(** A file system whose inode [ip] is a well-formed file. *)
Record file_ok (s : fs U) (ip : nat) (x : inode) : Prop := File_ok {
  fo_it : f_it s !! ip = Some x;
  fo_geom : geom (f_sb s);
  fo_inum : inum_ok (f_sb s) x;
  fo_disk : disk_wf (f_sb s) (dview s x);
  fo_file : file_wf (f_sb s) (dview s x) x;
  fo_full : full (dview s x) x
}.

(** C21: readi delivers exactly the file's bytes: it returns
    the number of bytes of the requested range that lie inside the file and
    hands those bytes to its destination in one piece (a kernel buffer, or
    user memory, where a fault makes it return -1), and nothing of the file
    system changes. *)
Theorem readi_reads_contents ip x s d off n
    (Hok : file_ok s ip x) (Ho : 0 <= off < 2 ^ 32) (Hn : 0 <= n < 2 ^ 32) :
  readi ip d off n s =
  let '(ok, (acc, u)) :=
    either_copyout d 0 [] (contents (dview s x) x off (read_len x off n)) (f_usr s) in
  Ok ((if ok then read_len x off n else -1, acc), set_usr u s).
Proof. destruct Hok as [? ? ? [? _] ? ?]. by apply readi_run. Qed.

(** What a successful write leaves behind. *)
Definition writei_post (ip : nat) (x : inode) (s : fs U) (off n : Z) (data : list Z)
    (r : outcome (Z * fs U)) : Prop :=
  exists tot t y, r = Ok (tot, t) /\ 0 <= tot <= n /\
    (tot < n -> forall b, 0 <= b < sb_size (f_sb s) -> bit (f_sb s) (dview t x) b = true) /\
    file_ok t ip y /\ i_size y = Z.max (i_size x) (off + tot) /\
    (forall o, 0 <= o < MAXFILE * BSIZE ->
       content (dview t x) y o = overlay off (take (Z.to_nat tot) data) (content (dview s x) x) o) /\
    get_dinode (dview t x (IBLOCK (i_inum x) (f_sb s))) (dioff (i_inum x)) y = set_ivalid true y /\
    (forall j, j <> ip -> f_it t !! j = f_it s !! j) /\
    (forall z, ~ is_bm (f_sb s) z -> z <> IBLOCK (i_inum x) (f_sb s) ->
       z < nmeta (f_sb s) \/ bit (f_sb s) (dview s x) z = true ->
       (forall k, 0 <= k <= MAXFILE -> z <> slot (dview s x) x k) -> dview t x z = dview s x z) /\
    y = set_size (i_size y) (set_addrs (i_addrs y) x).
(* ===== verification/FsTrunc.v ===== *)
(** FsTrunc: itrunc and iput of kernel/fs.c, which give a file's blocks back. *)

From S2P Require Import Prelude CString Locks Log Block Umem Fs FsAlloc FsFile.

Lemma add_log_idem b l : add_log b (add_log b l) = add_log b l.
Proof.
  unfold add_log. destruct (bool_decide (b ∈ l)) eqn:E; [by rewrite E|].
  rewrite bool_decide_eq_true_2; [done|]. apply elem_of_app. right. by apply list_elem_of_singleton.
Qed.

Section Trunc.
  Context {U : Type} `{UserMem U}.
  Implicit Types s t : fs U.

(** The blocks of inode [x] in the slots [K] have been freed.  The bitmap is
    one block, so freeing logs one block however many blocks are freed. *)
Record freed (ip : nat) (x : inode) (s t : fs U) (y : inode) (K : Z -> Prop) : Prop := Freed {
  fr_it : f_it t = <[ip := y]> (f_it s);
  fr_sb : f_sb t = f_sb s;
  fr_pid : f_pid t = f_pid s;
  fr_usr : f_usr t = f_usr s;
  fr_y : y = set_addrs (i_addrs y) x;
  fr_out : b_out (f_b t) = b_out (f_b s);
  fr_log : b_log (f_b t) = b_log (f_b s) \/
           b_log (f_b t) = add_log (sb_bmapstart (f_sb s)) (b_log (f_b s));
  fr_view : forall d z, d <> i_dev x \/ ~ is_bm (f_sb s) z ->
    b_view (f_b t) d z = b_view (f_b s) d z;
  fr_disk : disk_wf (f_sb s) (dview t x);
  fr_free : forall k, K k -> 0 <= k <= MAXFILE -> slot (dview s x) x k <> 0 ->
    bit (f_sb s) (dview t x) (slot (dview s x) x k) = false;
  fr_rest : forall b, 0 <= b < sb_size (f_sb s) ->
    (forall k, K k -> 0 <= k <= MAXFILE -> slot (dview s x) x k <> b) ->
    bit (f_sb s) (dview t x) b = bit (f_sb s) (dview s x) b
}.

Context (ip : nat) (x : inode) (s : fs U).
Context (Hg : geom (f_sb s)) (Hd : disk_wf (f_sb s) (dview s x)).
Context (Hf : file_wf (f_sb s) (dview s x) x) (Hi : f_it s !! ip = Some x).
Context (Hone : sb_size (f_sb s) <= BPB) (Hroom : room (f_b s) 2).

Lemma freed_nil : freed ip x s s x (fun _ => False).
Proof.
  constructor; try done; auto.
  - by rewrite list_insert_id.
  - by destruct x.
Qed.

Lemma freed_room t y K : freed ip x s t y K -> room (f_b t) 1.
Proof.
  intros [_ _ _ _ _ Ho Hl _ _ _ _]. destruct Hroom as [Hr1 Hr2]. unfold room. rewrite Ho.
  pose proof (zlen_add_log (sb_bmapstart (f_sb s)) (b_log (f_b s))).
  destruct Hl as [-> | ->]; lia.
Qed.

|---|

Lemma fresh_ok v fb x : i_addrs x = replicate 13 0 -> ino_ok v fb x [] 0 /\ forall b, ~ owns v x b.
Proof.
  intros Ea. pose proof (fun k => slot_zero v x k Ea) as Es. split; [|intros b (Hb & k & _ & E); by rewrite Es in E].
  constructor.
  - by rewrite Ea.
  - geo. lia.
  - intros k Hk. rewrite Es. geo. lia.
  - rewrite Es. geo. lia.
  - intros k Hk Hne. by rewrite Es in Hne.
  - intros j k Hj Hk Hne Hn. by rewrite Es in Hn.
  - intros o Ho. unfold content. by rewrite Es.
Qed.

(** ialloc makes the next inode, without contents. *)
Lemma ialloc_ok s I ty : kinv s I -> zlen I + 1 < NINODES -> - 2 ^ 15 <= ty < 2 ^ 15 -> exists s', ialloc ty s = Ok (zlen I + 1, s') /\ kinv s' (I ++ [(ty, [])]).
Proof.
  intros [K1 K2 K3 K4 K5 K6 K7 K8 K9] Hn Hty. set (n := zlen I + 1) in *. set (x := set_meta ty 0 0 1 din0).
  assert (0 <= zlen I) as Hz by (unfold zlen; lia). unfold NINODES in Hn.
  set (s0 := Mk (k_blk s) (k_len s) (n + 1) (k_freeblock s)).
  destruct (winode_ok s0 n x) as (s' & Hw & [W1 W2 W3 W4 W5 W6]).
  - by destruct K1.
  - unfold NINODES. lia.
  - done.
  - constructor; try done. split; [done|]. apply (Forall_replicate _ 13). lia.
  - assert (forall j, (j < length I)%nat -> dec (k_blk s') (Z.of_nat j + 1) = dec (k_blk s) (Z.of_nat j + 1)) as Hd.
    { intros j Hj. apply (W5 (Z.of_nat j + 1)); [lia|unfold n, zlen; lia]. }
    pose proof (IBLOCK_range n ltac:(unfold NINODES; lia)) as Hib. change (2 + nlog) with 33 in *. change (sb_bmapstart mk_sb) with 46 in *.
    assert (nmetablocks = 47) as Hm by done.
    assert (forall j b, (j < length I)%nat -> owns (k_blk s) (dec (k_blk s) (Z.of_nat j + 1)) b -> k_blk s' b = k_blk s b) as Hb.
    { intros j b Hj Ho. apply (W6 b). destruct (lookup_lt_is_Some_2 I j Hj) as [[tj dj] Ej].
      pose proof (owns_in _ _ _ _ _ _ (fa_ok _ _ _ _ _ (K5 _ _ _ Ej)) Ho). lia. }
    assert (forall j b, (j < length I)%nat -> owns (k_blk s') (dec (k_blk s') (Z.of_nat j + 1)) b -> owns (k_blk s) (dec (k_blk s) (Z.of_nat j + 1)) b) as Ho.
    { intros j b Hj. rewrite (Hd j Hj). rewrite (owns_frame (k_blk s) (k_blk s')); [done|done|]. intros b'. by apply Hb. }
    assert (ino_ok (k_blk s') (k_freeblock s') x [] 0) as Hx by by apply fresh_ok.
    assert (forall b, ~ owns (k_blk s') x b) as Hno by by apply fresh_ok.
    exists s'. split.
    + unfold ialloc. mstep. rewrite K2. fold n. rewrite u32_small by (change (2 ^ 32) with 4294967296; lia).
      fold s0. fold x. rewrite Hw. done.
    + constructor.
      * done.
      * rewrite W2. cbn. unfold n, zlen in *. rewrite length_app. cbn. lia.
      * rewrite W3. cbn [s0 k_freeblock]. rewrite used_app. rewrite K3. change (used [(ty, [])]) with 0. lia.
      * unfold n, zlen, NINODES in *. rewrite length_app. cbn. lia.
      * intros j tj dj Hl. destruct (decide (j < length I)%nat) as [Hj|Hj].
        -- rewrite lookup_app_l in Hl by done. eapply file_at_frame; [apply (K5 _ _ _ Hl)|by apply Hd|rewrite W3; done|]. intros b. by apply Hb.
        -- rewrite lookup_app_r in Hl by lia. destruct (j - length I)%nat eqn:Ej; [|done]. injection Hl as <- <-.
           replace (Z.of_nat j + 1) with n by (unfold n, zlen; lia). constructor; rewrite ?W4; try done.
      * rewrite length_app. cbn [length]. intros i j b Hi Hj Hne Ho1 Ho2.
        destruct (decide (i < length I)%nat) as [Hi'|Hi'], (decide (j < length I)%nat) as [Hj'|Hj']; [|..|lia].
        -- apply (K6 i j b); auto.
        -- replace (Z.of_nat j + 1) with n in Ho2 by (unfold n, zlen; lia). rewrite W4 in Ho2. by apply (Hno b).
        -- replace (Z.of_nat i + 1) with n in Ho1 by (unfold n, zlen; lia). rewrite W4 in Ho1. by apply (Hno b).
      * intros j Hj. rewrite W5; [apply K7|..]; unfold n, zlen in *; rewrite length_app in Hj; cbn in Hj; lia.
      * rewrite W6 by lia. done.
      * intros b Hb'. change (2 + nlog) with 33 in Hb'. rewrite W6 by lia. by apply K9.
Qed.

|---|

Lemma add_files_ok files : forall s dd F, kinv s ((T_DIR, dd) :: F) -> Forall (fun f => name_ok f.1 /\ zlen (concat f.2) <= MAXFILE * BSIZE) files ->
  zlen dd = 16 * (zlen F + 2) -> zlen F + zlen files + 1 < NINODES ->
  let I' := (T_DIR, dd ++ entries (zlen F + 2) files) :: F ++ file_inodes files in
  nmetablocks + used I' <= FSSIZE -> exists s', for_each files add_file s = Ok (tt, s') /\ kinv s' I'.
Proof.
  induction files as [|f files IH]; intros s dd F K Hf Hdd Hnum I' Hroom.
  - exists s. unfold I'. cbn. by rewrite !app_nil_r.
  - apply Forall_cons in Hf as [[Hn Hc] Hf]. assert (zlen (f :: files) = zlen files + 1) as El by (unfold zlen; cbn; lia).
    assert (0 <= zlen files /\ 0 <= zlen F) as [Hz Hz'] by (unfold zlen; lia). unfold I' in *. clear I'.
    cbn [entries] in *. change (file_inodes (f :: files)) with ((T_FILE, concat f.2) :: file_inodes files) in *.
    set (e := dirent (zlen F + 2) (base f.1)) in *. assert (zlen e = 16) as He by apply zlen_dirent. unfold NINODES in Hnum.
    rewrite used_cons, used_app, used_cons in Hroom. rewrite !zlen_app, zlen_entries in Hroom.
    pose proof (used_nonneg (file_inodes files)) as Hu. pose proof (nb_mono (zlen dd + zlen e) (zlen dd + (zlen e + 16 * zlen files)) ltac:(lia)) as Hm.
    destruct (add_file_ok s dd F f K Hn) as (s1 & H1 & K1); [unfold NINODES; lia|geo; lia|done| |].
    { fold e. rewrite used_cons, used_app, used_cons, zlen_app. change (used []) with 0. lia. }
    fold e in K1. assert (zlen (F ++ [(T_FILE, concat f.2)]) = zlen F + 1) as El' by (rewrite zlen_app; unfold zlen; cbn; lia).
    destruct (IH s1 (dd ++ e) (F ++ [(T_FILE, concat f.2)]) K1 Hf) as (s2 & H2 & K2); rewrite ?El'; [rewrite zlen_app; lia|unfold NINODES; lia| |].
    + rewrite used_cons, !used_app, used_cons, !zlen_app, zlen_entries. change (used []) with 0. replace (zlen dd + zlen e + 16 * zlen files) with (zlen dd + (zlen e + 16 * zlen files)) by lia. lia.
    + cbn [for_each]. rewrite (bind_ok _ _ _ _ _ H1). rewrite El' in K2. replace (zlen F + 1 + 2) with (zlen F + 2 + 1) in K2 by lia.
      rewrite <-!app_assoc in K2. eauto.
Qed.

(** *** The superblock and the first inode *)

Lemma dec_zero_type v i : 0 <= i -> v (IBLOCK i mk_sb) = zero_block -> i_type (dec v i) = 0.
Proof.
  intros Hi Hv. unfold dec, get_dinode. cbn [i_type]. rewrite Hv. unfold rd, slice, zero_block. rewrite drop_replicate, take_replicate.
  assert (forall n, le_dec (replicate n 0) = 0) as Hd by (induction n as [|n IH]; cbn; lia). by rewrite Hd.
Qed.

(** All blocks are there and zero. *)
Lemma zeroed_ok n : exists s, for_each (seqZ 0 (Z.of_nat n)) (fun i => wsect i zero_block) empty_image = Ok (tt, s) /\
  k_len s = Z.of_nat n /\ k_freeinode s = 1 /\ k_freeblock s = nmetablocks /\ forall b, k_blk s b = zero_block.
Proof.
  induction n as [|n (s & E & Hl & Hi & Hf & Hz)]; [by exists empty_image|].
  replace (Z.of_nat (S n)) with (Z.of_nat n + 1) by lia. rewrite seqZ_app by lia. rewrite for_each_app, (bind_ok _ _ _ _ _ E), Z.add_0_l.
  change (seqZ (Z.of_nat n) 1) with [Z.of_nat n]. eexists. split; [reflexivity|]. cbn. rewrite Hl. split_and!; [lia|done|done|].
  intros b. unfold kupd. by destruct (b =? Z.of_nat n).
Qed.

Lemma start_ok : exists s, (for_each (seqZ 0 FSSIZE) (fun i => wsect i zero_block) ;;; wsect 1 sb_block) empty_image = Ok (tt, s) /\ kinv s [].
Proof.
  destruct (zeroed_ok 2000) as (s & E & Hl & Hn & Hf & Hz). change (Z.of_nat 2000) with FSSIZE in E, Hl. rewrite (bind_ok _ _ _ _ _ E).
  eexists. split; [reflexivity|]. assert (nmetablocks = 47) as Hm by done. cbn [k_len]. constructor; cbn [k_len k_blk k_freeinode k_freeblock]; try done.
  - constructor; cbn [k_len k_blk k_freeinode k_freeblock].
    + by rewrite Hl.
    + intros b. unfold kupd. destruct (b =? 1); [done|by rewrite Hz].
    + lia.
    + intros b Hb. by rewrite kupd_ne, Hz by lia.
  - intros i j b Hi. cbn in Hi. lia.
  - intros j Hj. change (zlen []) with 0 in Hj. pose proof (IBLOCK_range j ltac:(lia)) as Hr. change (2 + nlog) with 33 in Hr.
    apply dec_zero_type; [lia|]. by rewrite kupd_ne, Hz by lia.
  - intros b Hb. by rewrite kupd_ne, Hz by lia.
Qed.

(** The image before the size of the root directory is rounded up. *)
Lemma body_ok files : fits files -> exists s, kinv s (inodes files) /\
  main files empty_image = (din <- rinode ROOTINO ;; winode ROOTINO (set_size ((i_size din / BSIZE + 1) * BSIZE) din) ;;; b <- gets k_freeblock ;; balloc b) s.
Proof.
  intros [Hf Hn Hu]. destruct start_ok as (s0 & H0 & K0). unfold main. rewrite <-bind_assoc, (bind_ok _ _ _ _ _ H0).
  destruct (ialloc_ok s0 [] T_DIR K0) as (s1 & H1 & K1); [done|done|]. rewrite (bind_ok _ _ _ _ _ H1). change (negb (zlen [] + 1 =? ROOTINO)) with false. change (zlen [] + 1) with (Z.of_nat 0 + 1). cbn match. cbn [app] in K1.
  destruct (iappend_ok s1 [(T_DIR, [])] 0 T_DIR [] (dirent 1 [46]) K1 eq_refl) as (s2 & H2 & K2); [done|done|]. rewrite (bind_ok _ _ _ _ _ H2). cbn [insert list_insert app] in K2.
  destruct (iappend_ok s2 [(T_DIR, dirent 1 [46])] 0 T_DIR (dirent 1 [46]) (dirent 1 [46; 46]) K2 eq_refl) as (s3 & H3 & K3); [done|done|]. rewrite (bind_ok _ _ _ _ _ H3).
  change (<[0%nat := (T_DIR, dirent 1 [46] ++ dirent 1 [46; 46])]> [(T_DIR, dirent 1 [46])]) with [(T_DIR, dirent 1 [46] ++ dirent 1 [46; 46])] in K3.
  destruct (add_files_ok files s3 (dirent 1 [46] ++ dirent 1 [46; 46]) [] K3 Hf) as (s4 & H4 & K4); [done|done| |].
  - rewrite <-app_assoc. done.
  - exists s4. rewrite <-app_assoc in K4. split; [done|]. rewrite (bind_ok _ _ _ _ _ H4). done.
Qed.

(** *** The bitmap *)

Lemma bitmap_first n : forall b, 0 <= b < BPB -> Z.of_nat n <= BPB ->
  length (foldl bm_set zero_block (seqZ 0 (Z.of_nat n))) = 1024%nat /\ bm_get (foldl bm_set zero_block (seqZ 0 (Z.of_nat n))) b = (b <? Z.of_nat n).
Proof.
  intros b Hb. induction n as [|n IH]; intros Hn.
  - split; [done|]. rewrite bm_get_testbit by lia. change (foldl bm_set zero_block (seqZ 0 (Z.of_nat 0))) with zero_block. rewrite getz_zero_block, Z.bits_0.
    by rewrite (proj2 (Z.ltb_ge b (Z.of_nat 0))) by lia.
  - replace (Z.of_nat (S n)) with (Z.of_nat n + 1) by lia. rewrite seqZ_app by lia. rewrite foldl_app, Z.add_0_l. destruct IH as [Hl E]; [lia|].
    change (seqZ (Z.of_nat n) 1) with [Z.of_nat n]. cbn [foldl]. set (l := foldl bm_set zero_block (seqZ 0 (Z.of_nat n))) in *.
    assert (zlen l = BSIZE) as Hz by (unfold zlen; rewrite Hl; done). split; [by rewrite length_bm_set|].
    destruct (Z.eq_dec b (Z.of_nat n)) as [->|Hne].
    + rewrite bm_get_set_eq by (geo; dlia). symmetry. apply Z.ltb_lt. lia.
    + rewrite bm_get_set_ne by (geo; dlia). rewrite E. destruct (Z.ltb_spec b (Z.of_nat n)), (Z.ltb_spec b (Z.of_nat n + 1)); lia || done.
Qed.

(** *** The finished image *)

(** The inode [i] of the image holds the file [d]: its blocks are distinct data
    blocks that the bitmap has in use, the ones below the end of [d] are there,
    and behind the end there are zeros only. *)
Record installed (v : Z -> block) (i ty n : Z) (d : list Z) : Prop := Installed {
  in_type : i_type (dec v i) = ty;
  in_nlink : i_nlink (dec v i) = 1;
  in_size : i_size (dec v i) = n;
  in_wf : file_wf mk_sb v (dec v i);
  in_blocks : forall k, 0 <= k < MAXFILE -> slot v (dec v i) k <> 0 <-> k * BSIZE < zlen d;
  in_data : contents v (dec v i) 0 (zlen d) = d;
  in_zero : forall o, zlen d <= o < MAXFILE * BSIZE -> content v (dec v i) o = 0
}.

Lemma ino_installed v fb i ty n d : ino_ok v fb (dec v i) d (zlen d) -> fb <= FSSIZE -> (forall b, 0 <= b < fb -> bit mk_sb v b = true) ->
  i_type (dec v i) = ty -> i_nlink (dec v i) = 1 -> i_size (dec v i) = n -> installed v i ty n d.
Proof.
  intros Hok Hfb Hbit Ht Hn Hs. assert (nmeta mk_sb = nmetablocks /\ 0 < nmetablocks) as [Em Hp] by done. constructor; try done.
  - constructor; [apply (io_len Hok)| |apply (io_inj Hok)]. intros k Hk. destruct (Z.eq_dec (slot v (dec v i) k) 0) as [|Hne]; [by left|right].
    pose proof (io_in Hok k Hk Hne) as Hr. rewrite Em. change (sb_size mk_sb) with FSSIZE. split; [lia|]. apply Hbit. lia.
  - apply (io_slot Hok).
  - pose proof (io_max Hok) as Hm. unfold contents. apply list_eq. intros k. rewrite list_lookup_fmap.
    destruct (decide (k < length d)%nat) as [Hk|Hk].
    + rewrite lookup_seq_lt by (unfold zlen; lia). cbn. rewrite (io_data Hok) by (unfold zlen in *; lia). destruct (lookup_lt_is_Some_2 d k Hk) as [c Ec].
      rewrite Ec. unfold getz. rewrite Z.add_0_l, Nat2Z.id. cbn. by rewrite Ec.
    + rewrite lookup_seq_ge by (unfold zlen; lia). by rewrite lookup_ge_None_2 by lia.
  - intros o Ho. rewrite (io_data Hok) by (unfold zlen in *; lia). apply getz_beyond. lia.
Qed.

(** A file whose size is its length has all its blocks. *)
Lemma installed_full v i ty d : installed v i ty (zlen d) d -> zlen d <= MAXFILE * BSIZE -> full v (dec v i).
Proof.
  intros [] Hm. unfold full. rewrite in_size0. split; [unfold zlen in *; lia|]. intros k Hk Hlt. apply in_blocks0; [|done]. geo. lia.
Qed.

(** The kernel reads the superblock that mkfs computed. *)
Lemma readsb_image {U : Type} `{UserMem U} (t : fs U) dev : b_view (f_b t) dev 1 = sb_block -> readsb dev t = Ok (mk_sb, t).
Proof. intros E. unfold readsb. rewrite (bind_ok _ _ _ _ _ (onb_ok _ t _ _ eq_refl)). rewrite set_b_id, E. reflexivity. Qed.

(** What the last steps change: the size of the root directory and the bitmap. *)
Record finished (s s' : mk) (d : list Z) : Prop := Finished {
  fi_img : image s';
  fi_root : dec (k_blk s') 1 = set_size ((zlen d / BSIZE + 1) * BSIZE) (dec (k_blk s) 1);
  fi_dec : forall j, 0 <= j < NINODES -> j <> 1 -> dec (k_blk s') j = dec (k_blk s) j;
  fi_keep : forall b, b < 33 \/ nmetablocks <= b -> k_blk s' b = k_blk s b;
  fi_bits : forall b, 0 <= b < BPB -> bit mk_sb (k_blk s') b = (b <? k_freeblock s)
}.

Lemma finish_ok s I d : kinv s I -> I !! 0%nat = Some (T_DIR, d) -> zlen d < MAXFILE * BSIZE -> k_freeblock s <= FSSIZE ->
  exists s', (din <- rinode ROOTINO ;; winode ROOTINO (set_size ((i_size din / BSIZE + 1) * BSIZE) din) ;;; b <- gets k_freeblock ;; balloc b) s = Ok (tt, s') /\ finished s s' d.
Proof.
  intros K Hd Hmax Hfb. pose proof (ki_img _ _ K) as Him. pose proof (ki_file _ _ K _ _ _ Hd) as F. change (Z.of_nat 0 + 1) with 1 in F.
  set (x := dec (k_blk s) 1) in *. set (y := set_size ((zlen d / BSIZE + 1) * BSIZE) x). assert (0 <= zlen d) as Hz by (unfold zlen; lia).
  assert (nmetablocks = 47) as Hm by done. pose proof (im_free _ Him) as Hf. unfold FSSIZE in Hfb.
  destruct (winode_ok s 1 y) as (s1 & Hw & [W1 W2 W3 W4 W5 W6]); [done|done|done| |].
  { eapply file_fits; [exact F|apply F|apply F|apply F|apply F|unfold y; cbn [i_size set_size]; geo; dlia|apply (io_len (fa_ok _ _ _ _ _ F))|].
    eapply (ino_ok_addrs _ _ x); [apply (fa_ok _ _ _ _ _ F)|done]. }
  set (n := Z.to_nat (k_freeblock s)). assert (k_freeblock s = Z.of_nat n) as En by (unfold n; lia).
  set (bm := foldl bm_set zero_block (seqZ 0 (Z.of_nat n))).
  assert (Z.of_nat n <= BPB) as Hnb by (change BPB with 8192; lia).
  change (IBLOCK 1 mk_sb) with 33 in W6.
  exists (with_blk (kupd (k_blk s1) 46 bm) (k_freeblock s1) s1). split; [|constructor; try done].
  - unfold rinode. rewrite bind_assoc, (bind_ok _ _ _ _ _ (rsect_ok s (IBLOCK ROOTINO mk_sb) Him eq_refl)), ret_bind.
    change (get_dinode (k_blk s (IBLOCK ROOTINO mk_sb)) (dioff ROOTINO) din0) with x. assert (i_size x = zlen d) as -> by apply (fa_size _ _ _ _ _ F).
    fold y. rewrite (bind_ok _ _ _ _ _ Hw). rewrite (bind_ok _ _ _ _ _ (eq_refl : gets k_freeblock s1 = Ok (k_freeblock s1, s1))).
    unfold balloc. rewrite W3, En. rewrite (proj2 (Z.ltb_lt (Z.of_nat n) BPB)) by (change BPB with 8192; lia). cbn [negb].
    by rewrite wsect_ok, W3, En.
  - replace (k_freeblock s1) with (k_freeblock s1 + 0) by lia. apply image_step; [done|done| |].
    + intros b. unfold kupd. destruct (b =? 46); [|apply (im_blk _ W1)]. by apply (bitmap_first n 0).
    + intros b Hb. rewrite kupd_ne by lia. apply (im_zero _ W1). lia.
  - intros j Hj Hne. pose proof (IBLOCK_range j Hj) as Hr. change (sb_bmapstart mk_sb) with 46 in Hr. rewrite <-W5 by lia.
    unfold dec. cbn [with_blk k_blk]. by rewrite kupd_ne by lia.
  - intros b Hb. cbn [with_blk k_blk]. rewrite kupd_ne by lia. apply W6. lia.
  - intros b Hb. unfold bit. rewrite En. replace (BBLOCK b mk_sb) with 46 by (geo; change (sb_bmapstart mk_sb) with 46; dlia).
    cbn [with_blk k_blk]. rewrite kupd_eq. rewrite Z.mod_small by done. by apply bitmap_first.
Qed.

|---|

PROBLEM STATEMENT: In the listing above, how many lines include the string "Hnum"? Reply with the number alone.

EXERCISE ANSWER: 2